Chenbo Xia June 10, 2022, 3:49 a.m. UTC | #2
+Cheng for review

> -----Original Message-----
> From: Maxime Coquelin <maxime.coquelin@redhat.com>
> Sent: Wednesday, June 8, 2022 8:50 PM
> To: dev@dpdk.org; jasowang@redhat.com; Xia, Chenbo <chenbo.xia@intel.com>;
> david.marchand@redhat.com; Matz, Olivier <olivier.matz@6wind.com>; Ma,
> WenwuX <wenwux.ma@intel.com>; Zhang, Yuying <yuying.zhang@intel.com>;
> Singh, Aman Deep <aman.deep.singh@intel.com>
> Cc: Maxime Coquelin <maxime.coquelin@redhat.com>
> Subject: [PATCH v2 6/6] net/vhost: perform SW checksum in Tx path
> 
> Virtio specification supports guest checksum offloading
> for L4, which is enabled with VIRTIO_NET_F_GUEST_CSUM
> feature negotiation. However, the Vhost PMD does not
> advertise Tx checksum offload capabilities.
> 
> Advertising these offload capabilities at the ethdev level
> is not enough, because we could still end-up with the
> application enabling these offloads while the guest not
> negotiating it.
> 
> This patch advertises the Tx checksum offload capabilities,
> and introduces a compatibility layer to cover the case
> VIRTIO_NET_F_GUEST_CSUM has not been negotiated but the
> application does configure the Tx checksum offloads. This
> function performs the L4 Tx checksum in SW for UDP and TCP.

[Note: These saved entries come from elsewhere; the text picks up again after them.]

(** [memcpy] out of and into an array: [n] elements from [off] on. *)
Definition mem_read {A : Type} (l : list A) (off : Z) (n : nat) : outcome (list A) :=
  if decide (0 ≤ off ∧ off + Z.of_nat n ≤ Z.of_nat (length l))
  then Done (take n (drop (Z.to_nat off) l)) else Fault.

Definition mem_write {A : Type} (l : list A) (off : Z) (bs : list A) : outcome (list A) :=
  if decide (0 ≤ off ∧ off + Z.of_nat (length bs) ≤ Z.of_nat (length l))
  then Done (take (Z.to_nat off) l ++ bs ++ drop (Z.to_nat off + length bs) l) else Fault.

(** An access returns or faults. *)
Lemma aget_returns {A : Type} (l : list A) i : aget l i ≠ Hang.
Proof. unfold aget, deref. repeat case_match; done. Qed.
Lemma mem_write_returns {A : Type} (l : list A) off bs : mem_write l off bs ≠ Hang.
Proof. unfold mem_write. by case_decide. Qed.

(** Arrays that are put together from parts. *)
Lemma aget_app {A : Type} (pre post : list A) x : aget (pre ++ x :: post) (Z.of_nat (length pre)) = Done x.
Proof. apply aget_nat. by rewrite lookup_app_r, Nat.sub_diag by lia. Qed.

Lemma aset_app {A : Type} (pre post : list A) x y :
  aset (pre ++ x :: post) (Z.of_nat (length pre)) y = Done (pre ++ y :: post).
Proof.
  rewrite aset_in_range by (rewrite length_app; simpl; lia). rewrite Nat2Z.id, insert_app_r_alt by lia.
  by rewrite Nat.sub_diag.
Qed.

Lemma aset_out {A : Type} (l : list A) i x : Z.of_nat (length l) ≤ i → aset l i x = Fault.
Proof. intros H. unfold aset. rewrite decide_False; [done|lia]. Qed.

Lemma mem_write_app {A : Type} (pre rest bs : list A) off :
  off = Z.of_nat (length pre) → (length bs ≤ length rest)%nat →
  mem_write (pre ++ rest) off bs = Done ((pre ++ bs) ++ drop (length bs) rest).
Proof.
  intros -> Hlen. unfold mem_write. rewrite decide_True by (rewrite length_app; lia).
  rewrite Nat2Z.id, take_app_length, <- drop_drop, drop_app_length. by rewrite (assoc_L (++)).
Qed.

Lemma mem_read_app {A : Type} (pre bs rest : list A) off n :
  off = Z.of_nat (length pre) → n = length bs → mem_read (pre ++ bs ++ rest) off n = Done bs.
Proof.
  intros -> ->. unfold mem_read. rewrite decide_True by (rewrite !length_app; lia).
  by rewrite Nat2Z.id, drop_app_length, take_app_length.
Qed.

Lemma mem_read_at {A : Type} (pre xs post : list A) (k n : nat) off :
  off = Z.of_nat (length pre) + Z.of_nat k → (k + n ≤ length xs)%nat →
  mem_read (pre ++ xs ++ post) off n = Done (take n (drop k xs)).
Proof.
  intros -> Hk. unfold mem_read. rewrite decide_True by (rewrite !length_app; lia).
  replace (Z.to_nat (Z.of_nat (length pre) + Z.of_nat k)) with (length pre + k)%nat by lia.
  rewrite drop_app_add, drop_app_le, take_app_le by (rewrite ?length_drop; lia). done.
Qed.

(** The selected elements of an array when one element changes. *)
Section filter_insert.
Context {A : Type} (P : A → Prop) `{!∀ x, Decision (P x)}.

Lemma filter_insert_in (l : list A) c x y :
  l !! c = Some y → ¬ P y → P x → filter P (<[c := x]> l) ≡ₚ filter P l ++ [x].
Proof.
  intros Hc Hy Hx. rewrite <- (take_drop_middle l c y Hc) at 2.
  rewrite insert_take_drop by (by eapply lookup_lt_Some).
  rewrite !list.filter_app, !list.filter_cons, decide_True, decide_False by done. solve_Permutation.
Qed.

Lemma filter_insert_out (l : list A) c x y :
  l !! c = Some y → P y → ¬ P x → y :: filter P (<[c := x]> l) ≡ₚ filter P l.
Proof.
  intros Hc Hy Hx. rewrite <- (take_drop_middle l c y Hc) at 2.
  rewrite insert_take_drop by (by eapply lookup_lt_Some).
  rewrite !list.filter_app, !list.filter_cons, decide_False, decide_True by done. solve_Permutation.
Qed.

Lemma filter_lt (Q : A → Prop) `{!∀ x, Decision (Q x)} (l : list A) x :
  x ∈ l → Q x → ¬ P x → (∀ y, P y → Q y) → (length (filter P l) < length (filter Q l))%nat.
Proof.
  intros Hx HQ HP Hsub.
  assert (Hle : ∀ l, (length (filter P l) ≤ length (filter Q l))%nat).
  { induction l0 as [|y l0 IH]; [done|]. rewrite !list.filter_cons.
    destruct (decide (P y)); [rewrite decide_True by auto; simpl; lia|]. case_decide; simpl; lia. }
  induction Hx as [y l0|y z l0 Hx IH]; rewrite !list.filter_cons.
  - rewrite decide_False, decide_True by done. simpl. specialize (Hle l0). lia.
  - specialize (IH HQ HP). destruct (decide (P z)); [rewrite decide_True by auto; simpl; lia|]. case_decide; simpl; lia.
Qed.

Lemma filter_all (l : list A) : Forall P l → filter P l = l.
Proof. induction 1 as [|x l Hx _ IH]; [done|]. by rewrite list.filter_cons_True, IH. Qed.
End filter_insert.

(** ** Bytes

    Memory is a list of bytes; a multi-byte object lies in memory with its
    least significant byte first. *)
Fixpoint le_bytes (n : nat) (z : Z) : list Z :=
  match n with
  | O => []
  | S n' => z mod 256 :: le_bytes n' (z / 256)
  end.

Fixpoint le_val (bs : list Z) : Z :=
  match bs with
  | [] => 0
  | b :: bs' => b + 256 * le_val bs'
  end.

Lemma length_le_bytes n z : length (le_bytes n z) = n.
Proof. revert z. induction n; intros; simpl; congruence. Qed.

Lemma le_bytes_u8 n z : Forall is_u8 (le_bytes n z).
Proof. revert z. induction n; intros; constructor; [apply u8_range|done]. Qed.

Lemma le_val_bytes n z : le_val (le_bytes n z) = z mod 256 ^ Z.of_nat n.
Proof.
  revert z. induction n as [|n IH]; intros z; simpl le_bytes; simpl le_val.
  - by rewrite Z.mod_1_r.
  - rewrite IH, Nat2Z.inj_succ, Z.pow_succ_r by lia.
    rewrite Z.rem_mul_r by lia. lia.
Qed.

Lemma le_bytes_val bs : Forall is_u8 bs → le_bytes (length bs) (le_val bs) = bs.
Proof.
  induction 1 as [|b bs Hb _ IH]; [done|]. cbn [length le_bytes le_val]. unfold is_u8 in Hb.
  replace ((b + 256 * le_val bs) mod 256) with b by zlia.
  replace ((b + 256 * le_val bs) / 256) with (le_val bs) by zlia.
  by rewrite IH.
Qed.

Lemma le_val_range bs : Forall is_u8 bs → 0 ≤ le_val bs < 256 ^ Z.of_nat (length bs).
Proof.
  induction 1 as [|b bs Hb _ IH]; [simpl; lia|]. cbn [le_val length].
  rewrite Nat2Z.inj_succ, Z.pow_succ_r by lia. unfold is_u8 in Hb. lia.
Qed.

(** [__builtin_bswap16] and [__builtin_bswap32]. *)
Definition bswap16 (z : Z) : Z := le_val (rev (le_bytes 2 z)).
Definition bswap32 (z : Z) : Z := le_val (rev (le_bytes 4 z)).

Lemma le_val_rev_involutive n z :
  0 ≤ z < 256 ^ Z.of_nat n →
  le_val (rev (le_bytes n (le_val (rev (le_bytes n z))))) = z.
Proof.
  intros Hz. set (bs := rev (le_bytes n z)).
  assert (Hlen : length bs = n) by (unfold bs; by rewrite length_rev, length_le_bytes).
  assert (Hbs : Forall is_u8 bs) by (apply Forall_rev, le_bytes_u8).
  rewrite <- Hlen at 1. rewrite (le_bytes_val bs Hbs). unfold bs.
  rewrite rev_involutive, le_val_bytes. by apply Z.mod_small.
Qed.

Lemma bswap16_involutive z : is_u16 z → bswap16 (bswap16 z) = z.
Proof. intros Hz. by apply (le_val_rev_involutive 2). Qed.
Lemma bswap32_involutive z : is_u32 z → bswap32 (bswap32 z) = z.
Proof. intros Hz. by apply (le_val_rev_involutive 4). Qed.

Lemma le_val_rev_range n z : 0 ≤ le_val (rev (le_bytes n z)) < 256 ^ Z.of_nat n.
Proof.
  pose proof (le_val_range (rev (le_bytes n z)) (Forall_rev (le_bytes_u8 n z))) as H.
  by rewrite length_rev, length_le_bytes in H.
Qed.
Lemma bswap16_range z : is_u16 (bswap16 z).
Proof. apply (le_val_rev_range 2). Qed.
Lemma bswap32_range z : is_u32 (bswap32 z).
Proof. apply (le_val_rev_range 4). Qed.
#[export] Hint Resolve bswap16_range bswap32_range le_bytes_u8 : cint.

(** ** Bit operations *)

Lemma lor_disjoint a b n :
  0 ≤ n → 0 ≤ a < 2 ^ n → Z.lor a (b * 2 ^ n) = a + b * 2 ^ n.
Proof.
  intros Hn Ha. symmetry. apply Z.add_nocarry_lor. apply Z.bits_inj'. intros i Hi.
  rewrite Z.land_spec, Z.bits_0. rewrite <- Z.shiftl_mul_pow2 by done.
  destruct (decide (i < n)).
  - by rewrite Z.shiftl_spec_low, andb_false_r.
  - rewrite <- (Z.mod_small a (2 ^ n)) by done.
    by rewrite Z.mod_pow2_bits_high by lia.
Qed.

Lemma lor_range n a b :
  0 ≤ n → 0 ≤ a < 2 ^ n → 0 ≤ b < 2 ^ n → 0 ≤ Z.lor a b < 2 ^ n.
Proof.
  intros Hn Ha Hb. assert (E : Z.lor a b = Z.lor a b mod 2 ^ n).
  { rewrite <- Z.land_ones, Z.land_lor_distr_l, !Z.land_ones by done.
    by rewrite !Z.mod_small. }
  rewrite E. apply Z.mod_pos_bound. by apply Z.pow_pos_nonneg.
Qed.

(** ** Total correctness of monadic code

    [wp m s Q]: run from [s], [m] completes -- no [Fault], no [Hang] -- and the
    result and final state satisfy [Q]. *)
Definition wp {S A : Type} (m : M S A) (s : S) (Q : A → S → Prop) : Prop :=
  match m s with Done (a, s') => Q a s' | Fault => False | Hang => False end.

Section wp_rules.
Context {S : Type}.

Lemma wp_run {A} (m : M S A) s Q :
  wp m s Q ↔ ∃ a s', m s = Done (a, s') ∧ Q a s'.
Proof. unfold wp. destruct (m s) as [[a s']| |]; naive_solver. Qed.

Lemma wp_ret {A} (a : A) s (Q : A → S → Prop) : Q a s → wp (mret a) s Q.
Proof. done. Qed.

Lemma wp_bind {A B} (m : M S A) (f : A → M S B) s Q :
  wp m s (λ a s', wp (f a) s' Q) → wp (a ← m; f a) s Q.
Proof. unfold wp, mbind, M_bind. by destruct (m s) as [[a s']| |]. Qed.

Lemma wp_mono {A} (m : M S A) s (P Q : A → S → Prop) :
  (∀ a s', P a s' → Q a s') → wp m s P → wp m s Q.
Proof. unfold wp. destruct (m s) as [[a s']| |]; auto. Qed.

Lemma wp_gets {A} (f : S → A) s (Q : A → S → Prop) : Q (f s) s → wp (gets f) s Q.
Proof. done. Qed.

Lemma wp_modify (f : S → S) s (Q : unit → S → Prop) : Q tt (f s) → wp (modify f) s Q.
Proof. done. Qed.

Lemma wp_lift {A} (o : outcome A) (a : A) s (Q : A → S → Prop) :
  o = Done a → Q a s → wp (lift o) s Q.
Proof. by intros ->. Qed.

Lemma wp_Done {A} (m : M S A) s a s' (Q : A → S → Prop) :
  m s = Done (a, s') → Q a s' → wp m s Q.
Proof. unfold wp. by intros ->. Qed.

Lemma wp_eq {A} (m : M S A) s a s' : wp m s (λ r t, r = a ∧ t = s') ↔ m s = Done (a, s').
Proof. rewrite wp_run. naive_solver. Qed.

(** One turn of a loop. *)
Lemma wp_loop_turn {A B} fuel (body : A → M S (A + B)) a s (Q : B → S → Prop) :
  wp (body a) s (λ r s',
    match r with inl a' => wp (loop fuel body a') s' Q | inr b => Q b s' end) →
  wp (loop (Datatypes.S fuel) body a) s Q.
Proof. intros H. apply wp_bind. eapply wp_mono, H. by intros [a'|b] s'. Qed.

(** Code that reaches an undefined access. *)
Lemma bind_fault {A B} (m : M S A) (f : A → M S B) s :
  wp m s (λ a s', f a s' = Fault) → (a ← m; f a) s = Fault.
Proof. unfold wp, mbind, M_bind. by destruct (m s) as [[a s']| |]. Qed.

Lemma bind_fault_l {A B} (m : M S A) (f : A → M S B) s :
  m s = Fault → (a ← m; f a) s = Fault.
Proof. unfold mbind, M_bind. by intros ->. Qed.

(** A search keeps its invariant at every index it passes over. *)
Lemma wp_for_find {B} (I : Z → S → Prop) n i (body : Z → M S (option B)) s (Q : option B → S → Prop) :
  I i s →
  (∀ j s, i ≤ j < i + Z.of_nat n → I j s →
     wp (body j) s (λ r s', match r with Some b => Q (Some b) s' | None => I (j + 1) s' end)) →
  (∀ s, I (i + Z.of_nat n) s → Q None s) →
  wp (for_find n i body) s Q.
Proof.
  revert i s. induction n as [|n IH]; intros i s HI Hbody Hend.
  - apply Hend. by replace (i + Z.of_nat 0) with i by lia.
  - apply wp_bind. eapply wp_mono, Hbody; [|lia|done].
    intros [b|] s' HQ; [done|]. apply IH; [done| |].
    + intros j s'' Hj. apply Hbody. lia.
    + intros s'' HI'. apply Hend. by replace (i + Z.of_nat (Datatypes.S n)) with (i + 1 + Z.of_nat n) by lia.
Qed.

(** One turn of a search, and of a loop over indices. *)
Lemma wp_for_find_turn {B} n i (body : Z → M S (option B)) s (Q : option B → S → Prop) :
  wp (body i) s (λ r s', match r with
    | Some b => Q (Some b) s' | None => wp (for_find n (i + 1) body) s' Q end) →
  wp (for_find (Datatypes.S n) i body) s Q.
Proof. intros H. apply wp_bind. eapply wp_mono, H. by intros [b|] s'. Qed.

Lemma wp_for_fold_turn {A} n i (body : Z → A → M S A) acc s (Q : A → S → Prop) :
  wp (body i acc) s (λ a s', wp (for_fold n (i + 1) body a) s' Q) →
  wp (for_fold (Datatypes.S n) i body acc) s Q.
Proof. apply wp_bind. Qed.

(** So does a loop over all indices. *)
Lemma wp_for_fold {A} (I : Z → A → S → Prop) n i (body : Z → A → M S A) acc s (Q : A → S → Prop) :
  I i acc s →
  (∀ j a s, i ≤ j < i + Z.of_nat n → I j a s → wp (body j a) s (I (j + 1))) →
  (∀ a s, I (i + Z.of_nat n) a s → Q a s) →
  wp (for_fold n i body acc) s Q.
Proof.
  revert i acc s. induction n as [|n IH]; intros i acc s HI Hbody Hend.
  - apply Hend. by replace (i + Z.of_nat 0) with i by lia.
  - apply wp_bind. eapply wp_mono, Hbody; [|lia|done].
    intros a s' HI'. apply IH; [done| |].
    + intros j a' s'' Hj. apply Hbody. lia.
    + intros a' s'' HI''. apply Hend.
      by replace (i + Z.of_nat (Datatypes.S n)) with (i + 1 + Z.of_nat n) by lia.
Qed.

Lemma wp_for_break {A} (I : Z → A → S → Prop) n i (body : Z → A → M S (A + A)) acc s
    (Q : A * bool → S → Prop) :
  I i acc s →
  (∀ j a s, i ≤ j < i + Z.of_nat n → I j a s →
     wp (body j a) s (λ r s', match r with inl a' => I (j + 1) a' s' | inr a' => Q (a', false) s' end)) →
  (∀ a s, I (i + Z.of_nat n) a s → Q (a, true) s) →
  wp (for_break n i body acc) s Q.
Proof.
  revert i acc s. induction n as [|n IH]; intros i acc s HI Hbody Hend.
  - apply Hend. by replace (i + Z.of_nat 0) with i by lia.
  - apply wp_bind. eapply wp_mono, Hbody; [|lia|done].
    intros [a|a] s' HI'; [|by apply wp_ret]. apply IH; [done| |].
    + intros j a' s'' Hj. apply Hbody. lia.
    + intros a' s'' HI''. apply Hend.
      by replace (i + Z.of_nat (Datatypes.S n)) with (i + 1 + Z.of_nat n) by lia.
Qed.

(** A loop completes when a natural measure decreases at each round. *)
Lemma wp_loop {A B} (I : A → S → Prop) (μ : A → S → nat) (body : A → M S (A + B))
    fuel a s (Q : B → S → Prop) :
  I a s → (μ a s < fuel)%nat →
  (∀ a s, I a s → wp (body a) s (λ r s',
     match r with inl a' => I a' s' ∧ (μ a' s' < μ a s)%nat | inr b => Q b s' end)) →
  wp (loop fuel body a) s Q.
Proof.
  intros HI Hμ Hbody. revert a s HI Hμ.
  induction fuel as [|fuel IH]; intros a s HI Hμ; [lia|].
  apply wp_loop_turn. eapply wp_mono, Hbody, HI.
  intros [a'|b] s'; [|done]. intros [HI' Hlt]. apply IH; [done|lia].
Qed.
End wp_rules.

> Compared to Rx SW checksum, the Tx SW checksum function
> needs to compute the pseudo-header checksum, as we cannot
> know whether it was done before.
> 
> This patch does not advertise SCTP checksum offloading
> capability for now, but it could be handled later if the
> need arises.
> 
> Reported-by: Jason Wang <jasowang@redhat.com>
> Signed-off-by: Maxime Coquelin <maxime.coquelin@redhat.com>
> ---
>  drivers/net/vhost/rte_eth_vhost.c | 62 +++++++++++++++++++++++++++++++
>  1 file changed, 62 insertions(+)
> 
> diff --git a/drivers/net/vhost/rte_eth_vhost.c
> b/drivers/net/vhost/rte_eth_vhost.c
> index 42f0d52ebc..d75d256040 100644
> --- a/drivers/net/vhost/rte_eth_vhost.c
> +++ b/drivers/net/vhost/rte_eth_vhost.c
> @@ -92,6 +92,7 @@ struct pmd_internal {
>  	rte_atomic32_t started;
>  	bool vlan_strip;
>  	bool rx_sw_csum;
> +	bool tx_sw_csum;
>  };
> 
>  struct internal_list {
> @@ -283,8 +284,10 @@ vhost_dev_csum_configure(struct rte_eth_dev *eth_dev)
>  {
>  	struct pmd_internal *internal = eth_dev->data->dev_private;
>  	const struct rte_eth_rxmode *rxmode = &eth_dev->data-
> >dev_conf.rxmode;
> +	const struct rte_eth_txmode *txmode = &eth_dev->data-
> >dev_conf.txmode;
> 
>  	internal->rx_sw_csum = false;
> +	internal->tx_sw_csum = false;
> 
>  	/* SW checksum is not compatible with legacy mode */
>  	if (!(internal->flags & RTE_VHOST_USER_NET_COMPLIANT_OL_FLAGS))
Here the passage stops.